Minentropy is defined as:

minentropy = -log2( p )

where p is the probability of the most common case [...=

I'm pretty sure no one cares,

I do.

but I just noticed something nonintuitive; the
minentropy actually increases if the coin is slightly biased (!). In
particular, if the probability of "heads" is 0.5049505, then the highest
probability is shared between 50 heads, and 51 heads, with each having a
probability 0.07920007. This gives us a minentropy of 3.6583545 bits,
which
is slightly higher (all this assuming, of course, that the flips are
still
independent).

I wasn't able to construct such an excellent example, but it did bother
me that minentropy was discarding almost all information about the
distribution.

Most mappings from a probability distribution to a single real number will
discard almost all the information about the distribution [1] :-) I suspect
that, in this case, some of the information that's being discarded "feels"
relevent.

I suspected that it would be possible to construct a
distribution with a flatter top but a smaller variance then something
like this would happen.

For practical matters it isn't an issue, because minentropy is already
more conservative that classic entropy. But the definition of
"minentropy" had a quick and dirty feel to it, and now we see why.

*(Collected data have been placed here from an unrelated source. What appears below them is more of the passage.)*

(** * The event based calculator of [openquake.calculators.event_based]

    A shallow embedding of the reduction engine of the event based
    calculator: [replace_eid], [build_ruptures], [get_events],
    [EventBasedCalculator.save_ruptures], [agg_dicts], [check_overflow],
    [from_sources] and [execute], followed by the properties that the
    design document states about them.

    Conventions.
    - Python integers are unbounded: they are modelled by [Z]; lengths
      are [nat] and are injected with [Z.of_nat] where they meet a [Z].
    - the calculator is modelled with the cells of the hazard curves as
      real numbers ([R]), that is with the exact arithmetic in which the
      design document states the laws of the update; the [float64]
      arithmetic of the code is modelled beside it ([bernoulli64],
      [update_array64], [hcurve_update64], [agg_hcurves64]) with the
      binary64 numbers of the kernel, and shows where rounding departs
      from the exact laws.
    - the values of the dictionary [eid2idx] are indices: the statements
      on [replace_eid] take them from 0 to 2^63 - 1, the range in which
      numpy keeps them as integers and the [U64] column [eid] stores them
      as they are.
    - a Python [dict] is a [gmap]; where the iteration order of a dict
      matters it is an association list.
    - an exception is a value of [exn]; a raising computation returns
      [Raise e] and drops the state (the run is aborted by it).
    - monitors, logging and the progress attributes ([nbytes], [gmdata])
      have no influence on what is modelled and are left out. *)

From Stdlib Require Import ZArith Lia Reals Lra.
From Stdlib Require Import Floats.PrimFloat.
From stdpp Require Import gmap strings list sorting.

Local Open Scope Z_scope.

(** ** Exceptions and the error monad *)

Inductive exn : Type :=
  | KeyError (dict : string)        (* the dictionary or dataset that lacks the key *)
  | AttributeError (attr : string)
  | UnpackError                     (* [ruptures] = ... on a dict that has not one value *)
  | BroadcastError                  (* numpy: operands could not be broadcast together *)
  | OverflowValueError (max_ : Z) (var : string) (num_ : Z)
      (* 'The event based calculator is restricted to %d %s, got %d' *)
  | GmfRowsError (two32 : Z)
      (* 'The gmf_data table has more than %d rows' *)
  | NoGMFsError
      (* 'No GMFs were generated, perhaps they were all below the
         minimum_intensity threshold' *)
  | EidMismatch (expected actual : list Z)   (* numpy.testing.assert_equal *)
  | GmfAssertion.                   (* assert oq.ground_motion_fields, 'must be True!' *)

Inductive res (A : Type) : Type :=
  | Ok (a : A)
  | Raise (e : exn).
Arguments Ok {A} a.
Arguments Raise {A} e.

#[global] Instance res_ret : MRet res := fun A a => Ok a.
#[global] Instance res_bind : MBind res := fun A B f m =>
  match m with Ok a => f a | Raise e => Raise e end.

(** [d[key]] on the dict named [dict]: a missing key raises [KeyError]. *)
Definition getitem {A} (dict : string) (o : option A) : res A :=
  match o with Some a => Ok a | None => Raise (KeyError dict) end.

(** Loops whose body may raise. *)
Fixpoint foldM {A B} (f : A → B → res A) (a : A) (l : list B) : res A :=
  match l with
  | [] => Ok a
  | b :: l' => a' ← f a b; foldM f a' l'
  end.

Fixpoint forM {A B} (f : A → res B) (l : list A) : res (list B) :=
  match l with
  | [] => Ok []
  | a :: l' => b ← f a; bs ← forM f l'; Ok (b :: bs)
  end.

(** ** Data model *)

Definition TWO32 : Z := 2 ^ 32.

(** A row of [gmf_data/data]:
    ('rlzi', U16), ('sid', U32), ('eid', U64), ('gmv', (F32, (len(imtls),))) *)
Record GmfRow : Type := mkGmfRow {
  rlzi : nat;
  sid : nat;
  eid : Z;
  gmv : list R;
}.

Definition set_eid (row : GmfRow) (e : Z) : GmfRow :=
  {| rlzi := rlzi row; sid := sid row; eid := e; gmv := gmv row |}.

(** ** [replace_eid] *)

(** [numpy.unique(a, return_inverse=True)]: the sorted distinct values of
    [a] and, for every cell of [a], its position among them. *)
Definition index_of (x : Z) (l : list Z) : nat :=
  match list_find (λ y, y = x) l with
  | Some (i, _) => i
  | None => 0%nat
  end.

Definition unique (a : list Z) : list Z * list nat :=
  let uniq := merge_sort Z.le (remove_dups a) in
  (uniq, (λ x, index_of x uniq) <$> a).

(** Fancy indexing [arr[inv]]; an index out of bounds raises (it never does
    for the [inv] that [unique] returns). *)
Definition take_indices (arr : list Z) (inv : list nat) : res (list Z) :=
  forM (λ i, getitem "arr" (arr !! i)) inv.

(** Assignment to a column: [data['eid'] = col]; numpy refuses a column
    that is not of the length of [data]. *)
Fixpoint assign_eid (data : list GmfRow) (col : list Z) : res (list GmfRow) :=
  match data, col with
  | [], [] => Ok []
  | row :: data', e :: col' => rows ← assign_eid data' col'; Ok (set_eid row e :: rows)
  | _, _ => Raise BroadcastError
  end.
(** ** A runtime to run the embedding on

    Every theorem below holds for all runtimes.  This one serves the worked
    examples: a file system with one empty file, [float] on plain decimal
    integers, and a platform clock that accepts the milliseconds of years 1970
    to 9999 and renders them as a millisecond count. *)
Module Sample.

Fixpoint digits (s : string) (acc : Z) : option Z :=
  match s with
  | EmptyString => Some acc
  | String c rest =>
      let n := Z.of_N (N_of_ascii c) in
      if (48 <=? n) && (n <=? 57) then digits rest (10 * acc + (n - 48)) else None
  end.

Definition decimal (s : string) : option spec_float :=
  match s with
  | EmptyString => None
  | String "-" (String _ _ as rest) =>
      (fun z => binary_normalize 53 1024 (- z) 0 true) <$> digits rest 0
  | _ => (fun z => binary_normalize 53 1024 z 0 false) <$> digits s 0
  end.

Definition clock (timestamp : json) : Conversion :=
  match timestamp with
  | JInt z =>
      if (0 <=? z) && (z <? 253402300800000) then Converted (pretty z +:+ " ms")
      else if Z.abs z <? 2 ^ 62 then Rejected
      else PlatformError
  | _ => Rejected
  end.

Definition runtime : Runtime := {|
  read_json_file path :=
    if String.eqb path "data/empty.json" then Ok [] else Raise FileNotFoundError;
  float_of_str := decimal;
  repr v := match v with JFloat _ => "<float>" | _ => "<container>" end;
  fromtimestamp_ms := clock
|}.

(** A file system in which every path names an empty file. *)
Definition empty_files : Runtime := {|
  read_json_file path := Ok [];
  float_of_str := decimal;
  repr v := match v with JFloat _ => "<float>" | _ => "<container>" end;
  fromtimestamp_ms := clock
|}.

End Sample.

(** ** Notions the statements are written in *)

(** The wrapped-identifier shape: a mapping holding a string under ["$oid"]. *)
Definition wrapped_identifier (v : json) : bool :=
  match v with
  | JDict d =>
      match Dict.get "$oid" d with
      | Some (JStr _) => true
      | _ => false
      end
  | _ => false
  end.

(** The required-field rule in the words of the specification: "receipts"
    requires every recognized field except the first, "users" requires the
    first only, any other entity requires none. *)
Definition missing_date_field_records (entity_name : string) (index : nat)
    (field : string) : list LogRecord :=
  if decide (entity_name = "receipts") then
    if decide (field = "lastLogin") then []
    else [(WARNING,
           "Missing date field '" +:+ field
             +:+ "' in receipts data at line number " +:+ pretty index)]
  else if decide (entity_name = "users") then
    if decide (field = "lastLogin") then
      [(WARNING,
        "Missing date field '" +:+ field
          +:+ "' in users data at line number " +:+ pretty index)]
    else []
  else [].

(** What the words "the values whose frequency exceeds one, in first-seen
    order" denote.  Values are told apart the way a [dict] key is. *)
Definition frequency (v : json) (l : list json) : nat :=
  length (filter (fun w => hash_key w = hash_key v) l).

Fixpoint first_seen (l : list json) : list json :=
  match l with
  | [] => []
  | v :: rest => v :: filter (fun w => hash_key w ≠ hash_key v) (first_seen rest)
  end.

Definition repeated (l : list json) : list json :=
  filter (fun v => (1 < frequency v l)%nat) (first_seen l).

(** The value an element holds under ["$oid"], when it is a mapping that has
    the key. *)
Definition oid_of (item : json) : option json :=
  match item with
  | JDict d => Dict.get "$oid" d
  | _ => None
  end.

(** A mapping with the key ["$oid"]. *)
Definition has_oid (item : json) : Prop := is_Some (oid_of item).

(** A mapping whose ["$oid"] is hashable: a string, a number, a boolean or
    [None]. *)
Definition has_hashable_oid (item : json) : Prop :=
  ∃ oid, oid_of item = Some oid ∧ is_Some (hash_key oid).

It's not that it's quick and dirty, but what it is designed to do.
Minentropy is designed to answer the question "if I take a sample, how much
entropy am I guarranteed to get from that sample". If that's the question
you're asking, minentropy is a good answer. If you're asking a different
question, then perhaps you need to look for a better answer..


[1] Yes, I'm aware that there are only aleph_1 continuous distributions, and
hence there really are injective (information preserving) mappings between
continuous distributions and real numbers; don't mess up my rhetoric with
such trivia...


--
poncho


.